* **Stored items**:

(* ===== verification/MtdSession.v ===== *)
(** Sessions of writing and reading a raw flash partition: what the operations of
    [MtdUtils] promise together, for any driver that keeps its laws. *)
From stdpp Require Import sorting.
From S2P Require Import Prelude CLib Bytes World Mtd MtdUtils.

Section laws.
Context `{Abi} `{!MtdDriver} `{!MtdDriverLaws _}.
Notation fl s := (flash (mtd s)).

(** ** The calls of the driver *)
Section calls.
Context (C : Z → Prop).

Lemma flash_set_mtd g (s : Sys MtdWorld) : fl (set_mtd g s) = flash (g (mtd s)).
Proof. by destruct s. Qed.

Lemma tt_ask {A} (f : Flash → Z → A) (P : Sys MtdWorld → Prop) (Q : A → Sys MtdWorld → Prop) :
  (∀ c s, C c → P s → Q (f (fl s) c) s) → ttriple C P (ask f) Q (λ _, True).
Proof.
  intros HQ. unfold ask. eapply tt_bind with (Q' := λ c s, C c ∧ P s); [by apply tt_choose|].
  intros c. apply tt_read. intros s [??]. auto.
Qed.
Lemma tt_drive {A} (f : Flash → Z → A * Flash) (P : Sys MtdWorld → Prop)
    (Q : A → Sys MtdWorld → Prop) :
  (∀ c s s' r, C c → P s → f (fl s) c = (r, fl s') → Q r s') →
  ttriple C P (drive f) Q (λ _, True).
Proof.
  intros HQ. unfold drive. eapply tt_bind with (Q' := λ c s, C c ∧ P s); [by apply tt_choose|].
  intros c. eapply tt_bind with (Q' := λ r s, C c ∧ P s ∧ f (fl s) c = r);
    [apply tt_read; naive_solver|].
  intros r. eapply tt_bind with (Q' := λ _ s, Q r.1 s); [|intros _; by apply tt_ret].
  apply tt_update. intros s (Hc & HP & E). eapply HQ; [done..|]. rewrite flash_set_mtd. simpl.
  by destruct r.
Qed.
Lemma tt_alloc P : ttriple C P alloc (λ b s, ((∀ c, C c → c ≠ 0) → b = true) ∧ P s) (λ _, True).
Proof.
  unfold alloc. eapply tt_bind with (Q' := λ c s, C c ∧ P s); [by apply tt_choose|].
  intros c. apply tt_ret. intros s [Hc ?]. split; [|done]. intros Hn. apply bool_decide_eq_true. auto.
Qed.
Lemma tt_lseek_cur P fd : ttriple C P (lseek_cur fd)
  (λ r s, ((∀ c, C c → c ≠ 0) → r = fd) ∧ (r = fd ∨ r = -1) ∧ P s) (λ _, True).
Proof.
  unfold lseek_cur. eapply tt_bind with (Q' := λ c s, C c ∧ P s); [by apply tt_choose|].
  intros c. apply tt_ret. intros s [Hc ?]. split_and!; [|case_decide; auto|done].
  intros Hn. apply decide_False. auto.
Qed.
Lemma tt_lseek_set P pos : ttriple C P (mtd_lseek_set pos)
  (λ r s, ((∀ c, C c → c ≠ 0) → 0 ≤ pos → r = pos) ∧ P s) (λ _, True).
Proof.
  unfold mtd_lseek_set. eapply tt_bind with (Q' := λ c s, C c ∧ P s); [by apply tt_choose|].
  intros c. apply tt_ret. intros s [Hc ?]. split; [|done].
  intros Hn Hp. apply decide_False. intros [?|?]; [by eapply Hn|lia].
Qed.
End calls.

(** ** A partition of the flash memory *)
Section partition.
Context (p : Partition).
Let dev := device_index p.
Let U := unit_size dev.
Let N := units dev.
(** The entry of the partition is the one the driver reports. *)
Definition well_described : Prop :=
  erase_size p = U ∧ p_size p = Z.of_nat N * U ∧ p_size p ≤ INT_MAX ∧ U ≤ INT_MAX.
Hypothesis described : well_described.

Lemma U_pos : 0 < U.
Proof. apply unit_positive. Qed.
Lemma size_ok : wrap_s long_bits (erase_size p) = U.
Proof.
  destruct described as (-> & _ & _ & ?). pose proof U_pos. unfold INT_MAX in *.
  apply wrap_s_id; unfold in_s; destruct long_bits_ok as [-> | ->]; lia.
Qed.
Lemma s32_size : s32 (p_size p) = Z.of_nat N * U.
Proof.
  destruct described as (_ & E & Hm & _). pose proof U_pos. rewrite E in *. unfold INT_MAX in *.
  apply wrap_s_id; unfold in_s; nia.
Qed.
Lemma inside i : Z.of_nat i * U + U ≤ Z.of_nat N * U ↔ (i < N)%nat.
Proof. pose proof U_pos. split; intros; nia. Qed.
Lemma fuel_ok : S (Z.to_nat (p_size p / erase_size p)) = S N.
Proof.
  destruct described as (-> & -> & _). pose proof U_pos. f_equal. rewrite Z.div_mul by lia. lia.
Qed.
Lemma next_pos i : Z.of_nat i * U + erase_size p = Z.of_nat (S i) * U.
Proof. destruct described as (-> & _). lia. Qed.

* **Exercise aim**: Exactly and only the lines from the line containing "Let dev := device_index p." through the last line of the entries should be copied, both ends included.

* **Task answer**:
Let dev := device_index p.
Let U := unit_size dev.
Let N := units dev.
(** The entry of the partition is the one the driver reports. *)
Definition well_described : Prop :=
  erase_size p = U ∧ p_size p = Z.of_nat N * U ∧ p_size p ≤ INT_MAX ∧ U ≤ INT_MAX.
Hypothesis described : well_described.

Lemma U_pos : 0 < U.
Proof. apply unit_positive. Qed.
Lemma size_ok : wrap_s long_bits (erase_size p) = U.
Proof.
  destruct described as (-> & _ & _ & ?). pose proof U_pos. unfold INT_MAX in *.
  apply wrap_s_id; unfold in_s; destruct long_bits_ok as [-> | ->]; lia.
Qed.
Lemma s32_size : s32 (p_size p) = Z.of_nat N * U.
Proof.
  destruct described as (_ & E & Hm & _). pose proof U_pos. rewrite E in *. unfold INT_MAX in *.
  apply wrap_s_id; unfold in_s; nia.
Qed.
Lemma inside i : Z.of_nat i * U + U ≤ Z.of_nat N * U ↔ (i < N)%nat.
Proof. pose proof U_pos. split; intros; nia. Qed.
Lemma fuel_ok : S (Z.to_nat (p_size p / erase_size p)) = S N.
Proof.
  destruct described as (-> & -> & _). pose proof U_pos. f_equal. rewrite Z.div_mul by lia. lia.
Qed.
Lemma next_pos i : Z.of_nat i * U + erase_size p = Z.of_nat (S i) * U.
Proof. destruct described as (-> & _). lia. Qed.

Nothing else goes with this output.